BAB V KESIMPULAN, IMPLIKASI DAN SARAN
A. Kesimpulan
Dari hasil penelitian diatas, maka diperoleh kesimpulan sebagai berikut: 1. Besarnya kekuasaan uleebalang didaerah kekuasaannya mengakibatkan
mereka menguasai berbagai bidang-bidang kehidupan yang dapat meningkatkan penghasilan para uleebalang. Suatu aspek buruk daripada
kekayaan yang dimiliki uleebalang adalah timbulnya perbuatan-perbuatan maksiat seperti: menyabung ayam, berjudi, dan menghisap madat.
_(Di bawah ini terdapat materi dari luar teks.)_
(* ===== verification/BuildTable.v ===== *)
(** * leveldb: writing a table

    [BuildTable] of [db/builder.cc]: the entries of an iterator are written with
    [TableBuilder] to a new file of the environment, which is removed again when it is
    empty or something fails; [close_file] and [verify_table] are shared with the
    tables that compactions write. *)

From Stdlib Require Import ZArith Lia.
From S2P Require Import Prelude CString World Coding SliceStatus FilterPolicy Logging DbFormat LogFile Iterators TwoLevelIterator Merger TableFormat TableBuilder.
From S2P Require Import DbTable DbWrite VersionEdit Version VersionSet.

Section build.
Context {E T D F : Type} `{EN : !Env E F, WF : !WritableFile F, SyF : !SyncFile F, TC : !TableCache T D, ITD : !Iterator D}.
Context `{C : !Comparator, PT : !Port} (options : Options) (dbname : str).

(** [s = outfile->Sync(); s = outfile->Close()] *)
Definition close_file (env : E) (file : F) (s : Status.Status) : E * Status.Status :=
  if Status.ok s then
    let '(file, s) := wf_Sync file in
    if Status.ok s then env_Close env file else (env, s)
  else (env, s).

(** [table_cache->NewIterator(...)->status()] *)
Definition verify_table (tc : T) (number size : Z) : result (T * Status.Status) :=
  q ← tc_NewIterator tc number size;
  let '(it, tc) := (q : (EmptyIterator.EmptyIterator + D) * T) in
  Ret (tc, it_status it).

(** [for (; iter->Valid(); iter->Next())]: the builder, the last key and the iterator. *)
Fixpoint build_entries {I : Type} `{IT : !Iterator I} (fuel : nat) (b : TableBuilder.Rep F) (key : str) (it : I) :
    result (TableBuilder.Rep F * str * I) :=
  if it_Valid it then
    match fuel with
    | O => Crash OutOfFuel
    | S fuel =>
        key ← it_key it;
        value ← it_value it;
        b ← TableBuilder.Add (C := internal_comparator C) b key value;
        it ← it_Next it;
        build_entries fuel b key it
    end
  else Ret (b, key, it).

(** The environment, the table cache, [*meta], the iterator and the status. *)
Definition BuildTable {I : Type} `{IT : !Iterator I} (fuel : nat) (env : E) (tc : T) (it : I) (meta : FileMetaData) :
    result (E * T * FileMetaData * Status.Status) :=
  let with_range size small large := mkMeta (refs meta) (allowed_seeks meta) (VersionEdit.number meta) size small large in
  let meta := with_range 0 (VersionEdit.smallest meta) (VersionEdit.largest meta) in
  it ← it_SeekToFirst it;
  fname ← TableFileName dbname (VersionEdit.number meta);
  q ← (if it_Valid it then
         let '(env, s, file) := env_NewWritableFile env fname in
         match file, Status.ok s with
         | _, false => Ret (inl (env, s))
         | None, true => Crash NullDeref
         | Some file, true =>
             b ← TableBuilder.make options file;
             first ← it_key it;
             q ← build_entries fuel b [] it;
             let '(b, key, it) := (q : TableBuilder.Rep F * str * I) in
             let large := match key with [] => VersionEdit.largest meta | _ => key end in
             q ← TableBuilder.Finish (C := internal_comparator C) b;
             let '(b, s) := (q : TableBuilder.Rep F * Status.Status) in
             let size := if Status.ok s then TableBuilder.FileSize b else 0 in
             if Status.ok s && (size <=? 0) then Crash AssertFailed
             else
               _ ← TableBuilder.destroy b;
               let '(env, s) := close_file env (TableBuilder.file b) s in
               q ← (if Status.ok s then verify_table tc (VersionEdit.number meta) size else Ret (tc, s));
               let '(tc, s) := (q : T * Status.Status) in
               Ret (inr (env, tc, with_range size first large, it, s))
         end
       else Ret (inr (env, tc, meta, it, Status.OK)));
  match q with
  | inl (env, s) => Ret (env, tc, meta, s)
  | inr (env, tc, meta, it, s) =>
      let s := if Status.ok (it_status it) then s else it_status it in
      if Status.ok s && (0 <? VersionEdit.file_size meta) then Ret (env, tc, meta, s)
      else Ret (fst (env_RemoveFile env fname), tc, meta, s)
  end.

End build.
Melihat
kemungkaran makin hari makin berkembang, ulama tidak dapat berpangku tangan, ulama mulai melancarkan dakwah untuk memerangi perbuatan
maksiat dan menyeru umat untuk kembali ke jalan Allah, termasuk terhadap uleebalang untuk meninggalkan perbuatan-perbuatan yang mungkar dan
penindasan terhadap
rakyat serta
memperbaiki lembaga-lembaga
pemerintahan yang sudah bobrok. Gerakan dakwah ulama ini mendapat dukungan dari rakyat, sehingga golongan ulama makin disukai rakyat sebab
ulama berusaha memberantas penyalah gunaan kekuasaan uleebalang dalam hal urusan hidup, mati, perkawinan dan pengadilan rakyat mereka. Terhadap
dakwah ulama ini pihak uleebalang rupanya salah terima dan menganggap ulama akan membahayakan kedudukan mereka. uleebalang menganggap
ulama berbahaya bagi kedudukan dan sumber pendapatan mereka, dan hendak merubuhkan kedudukan uleebalang serta merebut kekuaasaan dari
tangan mereka. Disinilah letak pokok pangkal pertentangan antar kedua golongan ini. Faktor lain yang melatar belakangi konflik antara ulama dan
uleebalang adalah Berpihaknya sebagian uleebalang kepada Belanda melalui perjanjian korte verklaring yang berisi pengakuan kedaulatan Belanda atas
Aceh telah menempatkan uleebalang sebagai penghianat perjuangan bengsa.. Keberhasilan politik adu domba yang dijalankan oleh Belanda selama
berkuasa di Aceh telah membuahkan bibit-bibit permusuhan antara ulama
dan uleebalang, sehinggaa kedua golongaan ini selalu diliputi rasa permusuhan dan konflik yang berkepanjangan.
2. Konflik antara ulama dengan uleebalang semakin meningkat begitu Jepang berkuasa. Berdirinya PUSA pada tahun 1939 telah menimbulkan reaksi yang
keras dari sebagian uleebalang terutama pada akhir pendudukan Jepang di Indonesia Golongan ulama yang terpolarisasi dalam PUSA semakin
mendapatkan kepercayaan dari pemerintah Jepang. Keadaan tersebut dipandang semakin membahayakan kedudukan uleebalang, Sehingga ada
upaya-upaya untuk mempertahankan kelangsungan hidup dan kepentingan kelompok uleebalang, kemudian uleebalang membentuk barisan-barisan
kekuatan, Insiden-insiden kecil terjadi untuk menunjukkan kekuatan dan melemahkan kekuatan lawan. Akhirnya ketegangan ini mencapai puncaknya
untuk pertama kali dalam bentrok senjata pada tanggal 4 Desember 1945 di Sigli antara kedua golongan tersebut. Pada klimaksnya konflik
berkepanjangan antara dua golongan ini menjadi bentuk perang terbuka yang dikenal dengan perang cumbok.
3. Kepemimpinan ulama dalam memobilisasi kekuatan anti Cumbok telah menjadi sebuah kekuatan besar telah berhasil menghancurkan kekuasaan
uleebalang di seluruh Aceh. Setelah perang Cumbok berakhir, kedudukan uleebalang di Aceh semakin merosot. Kedudukannya sebagai kepala adat,
kepala pemerintahan yang dipegangnya selama berpuluh-puluh tahun, bahkan berabad-abad lamanya kini beralih kepada kaum ulama.